___ Available records ___
(* ===== verification/Preprocessor.v ===== *)
(** * Preprocessor: [DataTransformation.get_data_transformer_object]

    The preprocessing object the training run fits and persists and the
    prediction service replays (src/src/components/data_transformation.py,
    lines 29-77): a [ColumnTransformer] routing the numeric columns
    [writing_score], [reading_score] (in that order) through
    [SimpleImputer(strategy="median")] then [StandardScaler()], and the five
    categorical columns through [SimpleImputer(strategy="most_frequent")],
    [OneHotEncoder()] and [StandardScaler(with_mean=False)], whose output is
    sparse.  The theorems of this file instantiate those of
    ColumnTransformer.v and add what depends on the concrete steps: the
    invariant of a fitted state, the width of the output, the totality of
    [transform] on rows of known categories and its failure on an unknown
    category. *)

From S2P Require Import Prelude Frame Imputer Encoder Scaler Pipeline ColumnTransformer.

(** Lines 35-42. *)
Definition numerical_columns : list string := ["writing_score"; "reading_score"].
Definition categorical_columns : list string :=
  ["gender"; "race_ethnicity"; "parental_level_of_education"; "lunch";
   "test_preparation_course"].

(** Lines 45-50. *)
Definition num_pipeline : transformer (list cell) (list float) :=
  pipe (leaf SimpleImputer.fit_median SimpleImputer.transform_median_row)
       (leaf StandardScaler.fit_dense StandardScaler.transform_dense_row).

(** Lines 53-59. *)
Definition cat_pipeline : transformer (list cell) (list float) :=
  pipe (pipe (leaf SimpleImputer.fit_most_frequent SimpleImputer.transform_most_frequent_row)
             (leaf OneHotEncoder.fit OneHotEncoder.transform_row))
       (leaf StandardScaler.fit_sparse StandardScaler.transform_sparse_row).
___
(Activity): Where does the string "leaf" occur in the data above? Copy every line that holds it.

(Completed exercise):
  pipe (leaf SimpleImputer.fit_median SimpleImputer.transform_median_row)
       (leaf StandardScaler.fit_dense StandardScaler.transform_dense_row).
  pipe (pipe (leaf SimpleImputer.fit_most_frequent SimpleImputer.transform_most_frequent_row)
             (leaf OneHotEncoder.fit OneHotEncoder.transform_row))
       (leaf StandardScaler.fit_sparse StandardScaler.transform_sparse_row).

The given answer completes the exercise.